Greenhawt et al. analyzed LEAP data, aggregating both study groups, and found a quadratic relationship between age of enrollment and peanut allergy at 60 months of age. This serves as the basis for their conclusion that peanut allergy prevention was more likely with introduction of peanut beginning at 6 months. However, when similarly analyzed, but separated by study group (Fig. 1, panel A), we see no evidence for an age effect in the peanut consumption group or a lessening of the treatment effect with younger age.
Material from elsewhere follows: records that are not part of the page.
(* ===== verification/Vdso.v ===== *)
(** The vDSO resolver ([src/vdso.rs]): finding the image's base in the auxiliary
    vector, looking [clock_gettime] up in its ELF symbol table, and caching the
    outcome; and the theorem on the cache.

    The image is memory the kernel maps: the model reads it through a function
    [mem] from addresses to bytes, and the address found is called through
    [CallFn]. *)

From stdpp Require Import base list option numbers strings.
From Stdlib Require Import ZArith Lia.
From S2P Require Import Prelude Prog Layout Asm Arch Fd.

(** [SYMBOL] and [E_MACHINE], per target. *)
Definition SYMBOL `{Target} : list Z :=
  str (match arch with
       | X86_64 => "__vdso_clock_gettime"
       | Aarch64 => "__kernel_clock_gettime"
       end).
Definition E_MACHINE `{Target} : Z := match arch with X86_64 => 62 | Aarch64 => 183 end.

Definition FAILED : Z := 1.
Definition AT_NULL : Z := 0.
Definition AT_SYSINFO_EHDR : Z := 33.
Definition PT_LOAD : Z := 1.
Definition PT_DYNAMIC : Z := 2.
Definition DT_NULL : Z := 0.
Definition DT_HASH : Z := 4.
Definition DT_STRTAB : Z := 5.
Definition DT_SYMTAB : Z := 6.

(** The tables the dynamic section has named so far. *)
Record DynTables := mkDyn {
  strtab : option Z; symtab : option Z; hash : option Z }.

Section Vdso.
Context `{Target} (mem : Z -> Z).

(** ** Reading the image *)

Definition rd (n : nat) (p off : Z) : Z :=
  le_dec (map (fun i => as_u8 (mem (as_u64 (p + off + Z.of_nat i)))) (seq 0 n)).
Definition rd_u16 := rd 2.
Definition rd_u32 := rd 4.
Definition rd_u64 := rd 8.
Definition rd_i64 (p off : Z) : Z := as_i64 (rd 8 p off).
Definition rd_u8 (p : Z) : Z := rd 1 p 0.

(** [p.add(n)] *)
Definition ptr_off (p n : Z) : Z := as_u64 (p + n).

Definition reloc (base load_off vaddr : Z) : Z :=
  as_u64 (base + as_i64 (load_off + as_i64 vaddr)).

(** [*p.add(i) != target[i]] for each byte in turn, then the terminator. *)
Fixpoint cstr_eq (p : Z) (target : list Z) : bool :=
  match target with
  | [] => rd_u8 p =? 0
  | c :: target => if rd_u8 p =? c then cstr_eq (ptr_off p 1) target else false
  end.

(** ** The program headers: the first [PT_LOAD] gives the load bias, the last
    [PT_DYNAMIC] the dynamic table. *)
Fixpoint scan_phdrs (n : nat) (i : Z) (base e_phoff e_phentsize : Z)
    (load_off dynamic : option Z) : Prog (option Z * option Z) :=
  match n with
  | O => Ret (load_off, dynamic)
  | S n =>
      let* o := usize_add e_phoff (i * e_phentsize) in
      let ph := ptr_off base o in
      let p_type := rd_u32 ph 0 in
      let p_offset := rd_u64 ph 8 in
      let p_vaddr := rd_u64 ph 16 in
      if (p_type =? PT_LOAD) && bool_decide (load_off = None) then
        scan_phdrs n (i + 1) base e_phoff e_phentsize
          (Some (as_i64 (as_i64 p_offset - as_i64 p_vaddr))) dynamic
      else if p_type =? PT_DYNAMIC then
        scan_phdrs n (i + 1) base e_phoff e_phentsize
          load_off (Some (ptr_off base p_offset))
      else scan_phdrs n (i + 1) base e_phoff e_phentsize load_off dynamic
  end.

(** ** The dynamic table, up to [DT_NULL] *)
Fixpoint scan_dynamic (fuel : nat) (base load_off d : Z) (t : DynTables) : Prog DynTables :=
  match fuel with
  | O => NoFuel
  | S fuel =>
      let tag := rd_i64 d 0 in
      if tag =? DT_NULL then Ret t
      else
        let val := rd_u64 d 8 in
        let here := Some (reloc base load_off val) in
        let t :=
          if tag =? DT_STRTAB then mkDyn here (symtab t) (hash t)
          else if tag =? DT_SYMTAB then mkDyn (strtab t) here (hash t)
          else if tag =? DT_HASH then mkDyn (strtab t) (symtab t) here
          else t in
        scan_dynamic fuel base load_off (ptr_off d 16) t
  end.

(** ** The symbol table, in order *)
Fixpoint scan_symbols (n : nat) (i : Z) (base load_off symtab strtab : Z) : option Z :=
  match n with
  | O => None
  | S n =>
      let sym := ptr_off symtab (i * 24) in
      let st_name := rd_u32 sym 0 in
      let st_value := rd_u64 sym 8 in
      if (st_name =? 0) || (st_value =? 0) then
        scan_symbols n (i + 1) base load_off symtab strtab
      else if cstr_eq (ptr_off strtab st_name) SYMBOL then
        Some (reloc base load_off st_value)
      else scan_symbols n (i + 1) base load_off symtab strtab
  end.

(** The four bytes ["\x7fELF"] read as a native [u32]. *)
Definition ELF_MAGIC : Z := le_dec (127 :: str "ELF").

Definition lookup (fuel : nat) (base : Z) : Prog (option Z) :=
  if negb (rd_u32 base 0 =? ELF_MAGIC) then Ret None
  else if negb (rd_u8 (ptr_off base 4) =? 2) then Ret None
  else if negb (rd_u16 base 18 =? E_MACHINE) then Ret None
  else
    let e_phoff := rd_u64 base 32 in
    let e_phentsize := rd_u16 base 54 in
    let e_phnum := rd_u16 base 56 in
    if e_phentsize <? 56 then Ret None
    else
      let* (load_off, dynamic) :=
        scan_phdrs (Z.to_nat e_phnum) 0 base e_phoff e_phentsize None None in
      match load_off, dynamic with
      | Some load_off, Some d =>
          let* t := scan_dynamic fuel base load_off d (mkDyn None None None) in
          match strtab t, symtab t, hash t with
          | Some strtab, Some symtab, Some hash =>
              let nsyms := rd_u32 hash 4 in
              Ret (scan_symbols (Z.to_nat nsyms) 0 base load_off symtab strtab)
          | _, _, _ => Ret None
          end
      | _, _ => Ret None
      end.

(** ** The auxiliary vector *)

Fixpoint scan_auxv (fuel : nat) (buf : list Z) (n i : Z) : Prog (option Z) :=
  if i + 16 <=? n then
    match fuel with
    | O => NoFuel
    | S fuel =>
        let* key := or_panic (sub_slice i 8 buf) in
        let* val := or_panic (sub_slice (i + 8) 8 buf) in
        let key := le_dec key in
        let val := le_dec val in
        if key =? AT_SYSINFO_EHDR then Ret (if val =? 0 then None else Some val)
        else if key =? AT_NULL then Ret None
        else scan_auxv fuel buf n (i + 16)
    end
  else Ret None.

(** [fuel] bounds the retries of [read_all]; 257 entries fill the buffer. *)
Definition vdso_base (fuel : nat) : Prog (option Z) :=
  let* fd := open (str "/proc/self/auxv") O_RDONLY 0 in
  match fd with
  | Err _ => Ret None
  | Ok fd =>
      let* (buf, n) := read_all fuel fd (replicate 4096 0) in
      match n with
      | Err _ => Ret None
      | Ok n =>
          let* _ := close fd in
          scan_auxv 257 buf n 0
      end
  end.

Definition vdso_resolve (fuel : nat) : Prog (option Z) :=
  let* base := vdso_base fuel in
  match base with
  | None => Ret None
  | Some base => lookup fuel base
  end.

(** ** The cache

    [cache] is the [CACHE] atomic: 0 before resolution, [FAILED], or the
    address of the entry.  The new value is returned with the result. *)
Definition clock_gettime_fn (fuel : nat) (cache : Z) : Prog (Z * option Z) :=
  if cache =? FAILED then Ret (cache, None)
  else if negb (cache =? 0) then Ret (cache, Some cache)
  else
    let* resolved := vdso_resolve fuel in
    Ret (match resolved with None => FAILED | Some f => f end, resolved).
End Vdso.

(** ** Properties of the cache *)

(** The resolver runs once: after a first [clock_gettime_fn] has returned,
    a later one, on any kernel state and with any fuel, makes no call at all and
    answers the same, a failed resolution included.  (An entry at address 0 or
    1, the cache's two sentinels, is the exception.) *)
Theorem clock_gettime_fn_cached `{Target} (mem : Z -> Z) (K : Kernel) fuel s c f t s' :
  run K (clock_gettime_fn mem fuel 0) s = (Done (c, f), t, s') ->
  f <> Some 0 -> f <> Some FAILED ->
  forall (K2 : Kernel) fuel2 s2, run K2 (clock_gettime_fn mem fuel2 c) s2 = (Done (c, f), [], s2).
Proof.
  unfold clock_gettime_fn at 1. cbn [Z.eqb negb FAILED]. rewrite run_bind.
  destruct (run K (vdso_resolve mem fuel) s) as [[[r| | |] t1] s1]; try done.
  cbn [run]. intros [= <- <- _ _] H0 H1 K2 fuel2 s2. unfold clock_gettime_fn.
  destruct r as [a|]; [|done].
  destruct (Z.eqb_spec a FAILED) as [->|_]; [done|].
  by destruct (Z.eqb_spec a 0) as [->|_].
Qed.

(** A kernel without [/proc]: every call fails. *)
Definition enosys_kernel : Kernel := mkKernel unit (fun _ _ => (Some (mkReply (-38) []), tt)).

Lemma clock_gettime_fn_cached_witness :
  run enosys_kernel (clock_gettime_fn (H := X86_64) (fun _ => 0) 5 FAILED) tt =
    (Done (FAILED, None), [], tt).
Proof.
  eapply (@clock_gettime_fn_cached X86_64 (fun _ => 0) enosys_kernel 5 tt FAILED None);
    [vm_compute; reflexivity|done|done].
Defined.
Furthermore, the quadratic relationship seen in the avoidance group appears to be driven primarily by a high proportion of subjects who became allergic among the small number of subjects enrolled at 4 months (Fig. 1, panel B). Greenhawt et al. do not consider an alternative interpretation that subjects 4–6 months at enrollment had characteristics putting them at greater risk for allergy, not that efficacy of dietary peanut was less.

Figure 1.

A logistic regression model using a quadratic effect for age is shown in panel (A) for each randomized group (top line, gray for peanut avoidance, bottom line, green for peanut consumption). The actual data are provided as bar charts in panel (B), and the fraction of allergic to total participants is annotated above each bar (left bars, gray for peanut avoidance, right bars, green for peanut consumption). The y-axis displays predicted probabilities for the regression model and the proportion allergic for the bar charts.
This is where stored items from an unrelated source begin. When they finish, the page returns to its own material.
(* ===== verification/Misc.v ===== *)
(** The one-call modules: [src/mmap.rs], [src/rand.rs], [src/rlimit.rs],
    [src/sysinfo.rs] and [src/umask.rs]. *)

From stdpp Require Import base list option numbers strings.
From Stdlib Require Import ZArith Lia.
From S2P Require Import Prelude Prog Layout Asm Arch.

#[local] Obligation Tactic := solve_kstruct.

(** ** mmap *)

Definition PROT_READ : Z := 0x1.
Definition PROT_WRITE : Z := 0x2.
Definition PROT_EXEC : Z := 0x4.
Definition PROT_NONE : Z := 0x0.
Definition MAP_SHARED : Z := 0x01.
Definition MAP_PRIVATE : Z := 0x02.
Definition MAP_FIXED : Z := 0x10.
Definition MAP_ANONYMOUS : Z := 0x20.
Definition MADV_NORMAL : Z := 0.
Definition MADV_RANDOM : Z := 1.
Definition MADV_SEQUENTIAL : Z := 2.
Definition MADV_WILLNEED : Z := 3.
Definition MADV_DONTNEED : Z := 4.
Definition MADV_FREE : Z := 8.
Definition MS_ASYNC : Z := 1.
Definition MS_INVALIDATE : Z := 2.
Definition MS_SYNC : Z := 4.

Section Mmap.
Context `{Target}.

(** Addresses are raw pointers: numbers the crate never dereferences. *)
Definition mmap (addr length prot flags fd offset : Z) : Prog (result Z) :=
  let* r := syscall6 (nr MMAP) (int addr) (int length) (int prot) (int flags) (int fd)
              (int offset) in
  Ret (from_ret (r_ret r)).

Definition munmap (addr length : Z) : Prog (result unit) :=
  let* r := syscall3 (nr MUNMAP) (int addr) (int length) (int 0) in Ret (ret_unit r).

Definition mprotect (addr length prot : Z) : Prog (result unit) :=
  let* r := syscall3 (nr MPROTECT) (int addr) (int length) (int prot) in Ret (ret_unit r).

Definition madvise (addr length advice : Z) : Prog (result unit) :=
  let* r := syscall3 (nr MADVISE) (int addr) (int length) (int advice) in Ret (ret_unit r).

Definition mlock (addr length : Z) : Prog (result unit) :=
  let* r := syscall3 (nr MLOCK) (int addr) (int length) (int 0) in Ret (ret_unit r).

Definition munlock (addr length : Z) : Prog (result unit) :=
  let* r := syscall3 (nr MUNLOCK) (int addr) (int length) (int 0) in Ret (ret_unit r).

Definition msync (addr length flags : Z) : Prog (result unit) :=
  let* r := syscall3 (nr MSYNC) (int addr) (int length) (int flags) in Ret (ret_unit r).

End Mmap.

(** ** getrandom *)

Definition GRND_NONBLOCK : Z := 0x0001.
Definition GRND_RANDOM : Z := 0x0002.

Definition getrandom `{Target} (buf : list Z) (flags : Z) : Prog (list Z * result Z) :=
  let* r := syscall3 (nr GETRANDOM) (AMut buf) (len buf) (int flags) in
  Ret (out 0 r, from_ret (r_ret r)).

(** ** Resource limits *)

Definition RLIM_INFINITY : Z := 2 ^ 64 - 1.
Definition RLIMIT_CPU : Z := 0.
Definition RLIMIT_FSIZE : Z := 1.
Definition RLIMIT_DATA : Z := 2.
Definition RLIMIT_STACK : Z := 3.
Definition RLIMIT_CORE : Z := 4.
Definition RLIMIT_RSS : Z := 5.
Definition RLIMIT_NPROC : Z := 6.
Definition RLIMIT_NOFILE : Z := 7.
Definition RLIMIT_MEMLOCK : Z := 8.
Definition RLIMIT_AS : Z := 9.
Definition RLIMIT_LOCKS : Z := 10.
Definition RLIMIT_SIGPENDING : Z := 11.
Definition RLIMIT_MSGQUEUE : Z := 12.
Definition RLIMIT_NICE : Z := 13.
Definition RLIMIT_RTPRIO : Z := 14.
Definition RLIMIT_RTTIME : Z := 15.

(** [struct rlimit64] *)
Record Rlimit := mkRlimit {
  rlim_cur : Z; rlim_max : Z }.

#[export] Program Instance Rlimit_kstruct : KStruct Rlimit := {
  ks_packed := false;
  ks_fields := [u64; u64];
  ks_vals p :=
    [VI (rlim_cur p); VI (rlim_max p)];
  ks_of vs :=
    mkRlimit (vi vs 0) (vi vs 1) }.

Section Rlimit.
Context `{Target}.

(** [old] is the caller's variable, if any; it is returned as left. *)
Definition prlimit (pid resource : Z) (new old : option Rlimit) :
    Prog (option Rlimit * result unit) :=
  let new_ptr := match new with Some n => ARef (encode n) | None => null end in
  let old_ptr := match old with Some o => AMut (encode o) | None => null end in
  let* r := syscall4 (nr PRLIMIT64) (int pid) (int resource) new_ptr old_ptr in
  Ret (match old with Some _ => Some (decode (out 0 r)) | None => None end, ret_unit r).

Definition getrlimit (resource : Z) : Prog (result Rlimit) :=
  let old := mkRlimit 0 0 in
  let* (old', r) := prlimit 0 resource None (Some old) in
  let? _ := Ret r in
  Ret (Ok (default old old')).

Definition setrlimit (resource : Z) (limit : Rlimit) : Prog (result unit) :=
  let* (_, r) := prlimit 0 resource (Some limit) None in Ret r.
End Rlimit.

(** ** sysinfo *)

Definition SI_LOAD_SHIFT : Z := 16.

(** [struct sysinfo] *)
Record Sysinfo := mkSysinfo {
  uptime : Z; loads : list Z; totalram : Z; freeram : Z; sharedram : Z; bufferram : Z;
  totalswap : Z; freeswap : Z; procs : Z; si_pad : Z; totalhigh : Z; freehigh : Z;
  mem_unit : Z }.

#[export] Program Instance Sysinfo_kstruct : KStruct Sysinfo := {
  ks_packed := false;
  ks_fields := [i64; FArr 8 3; u64; u64; u64; u64; u64; u64; u16; u16; u64; u64; u32];
  ks_vals p :=
    [VI (uptime p); VA (loads p); VI (totalram p); VI (freeram p); VI (sharedram p);
     VI (bufferram p); VI (totalswap p); VI (freeswap p); VI (procs p); VI (si_pad p);
     VI (totalhigh p); VI (freehigh p); VI (mem_unit p)];
  ks_of vs :=
    mkSysinfo (vi vs 0) (va vs 1) (vi vs 2) (vi vs 3) (vi vs 4) (vi vs 5) (vi vs 6) (vi vs 7)
      (vi vs 8) (vi vs 9) (vi vs 10) (vi vs 11) (vi vs 12) }.

Definition Sysinfo_default : Sysinfo := mkSysinfo 0 [0; 0; 0] 0 0 0 0 0 0 0 0 0 0 0.

Definition sysinfo `{Target} : Prog (result Sysinfo) :=
  let buf := Sysinfo_default in
  let* r := syscall1 (nr SYSINFO) (AMut (encode buf)) in
  let? _ := Ret (from_ret (r_ret r)) in
  Ret (Ok (decode (out 0 r))).

(** ** umask *)

Definition umask `{Target} (mask : Z) : Prog Z :=
  let* r := syscall1 (nr UMASK) (int mask) in Ret (as_u32 (r_ret r)).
The raw data are at odds with the Greenhawt et al. conclusion that introducing peanut prior to 6 months is less efficacious. In infants enrolled before 6 months, 26% of the avoidance group developed peanut allergy vs 5% of the consumption group—an 82% relative reduction in the rate of peanut allergy (OR = 7.06). Considering infants 6 months or older at enrollment, 15% of those in the avoidance group developed peanut allergy vs 3% of those in the consumption group, also an 82% relative reduction (OR = 6.33).

The LEAP study did not enroll a 4-month-old cohort and randomize to begin peanut consumption immediately vs after a delay in treatment, as would be necessary to draw definitive conclusions on the optimal time to introduce peanut. Hence, the best available approach is to determine whether a treatment-by-age interaction (not presented by Greenhawt et al.) is detected within the LEAP dataset.

Accordingly, we fit an additional model: OFC outcome = Treatment + Age + Treatment*Age. The interaction term has a P-value = 0.8 indicating no evidence that the treatment effect differs by age, so that the conclusion of Greenhawt et al. is unsubstantiated. Apart from the lack of an interaction test, we have concerns about the statistical models presented in this publication. The standard for a logistic regression model requires there be ≥10 cases for each covariate. As there were 64 cases of peanut allergy in LEAP, the model of Greenhawt et al., which includes 11 variables, risks overfitting. Considering that several of these variables are correlated, this model is also subject to an elevated risk of false-positive results. Additionally, the authors did not transform the egg- and peanut-specific IgE (sIgE) values as would be appropriate. We ran the model with log-transformed sIgE values and found this substantially changes the results presented in Greenhawt’s table 2a: Race, SCORAD, Egg sIgE (log10), Age, and Age*Age are no longer significant; Peanut sIgE (log10) is now significant (OR = 0.5, P = 0.001); and treatment and peanut wheal size remain significant.

Apart from these statistical concerns, the authors did not discuss the significance of progression of SPT sensitization with age. The LEAP screening data (4) (and unpublished analyses) show a positive correlation between age of enrollment and SPT diameter, arguing that beyond a certain age the therapeutic window of opportunity may have already closed for some children. A further rationale for peanut introduction at 4–6 months for high-risk infants arises from the fact that well-child care visits occur in this interval, but less frequently later in infancy (5). Peanut introduction at this age proved feasible in LEAP and did not affect the duration of breast-feeding nor impact negatively on growth or nutrition (6).

In summary, the LEAP study did not find that peanut introduction between 6 and 11 months of age, as compared to 4–6 months, is more efficacious in preventing peanut allergy.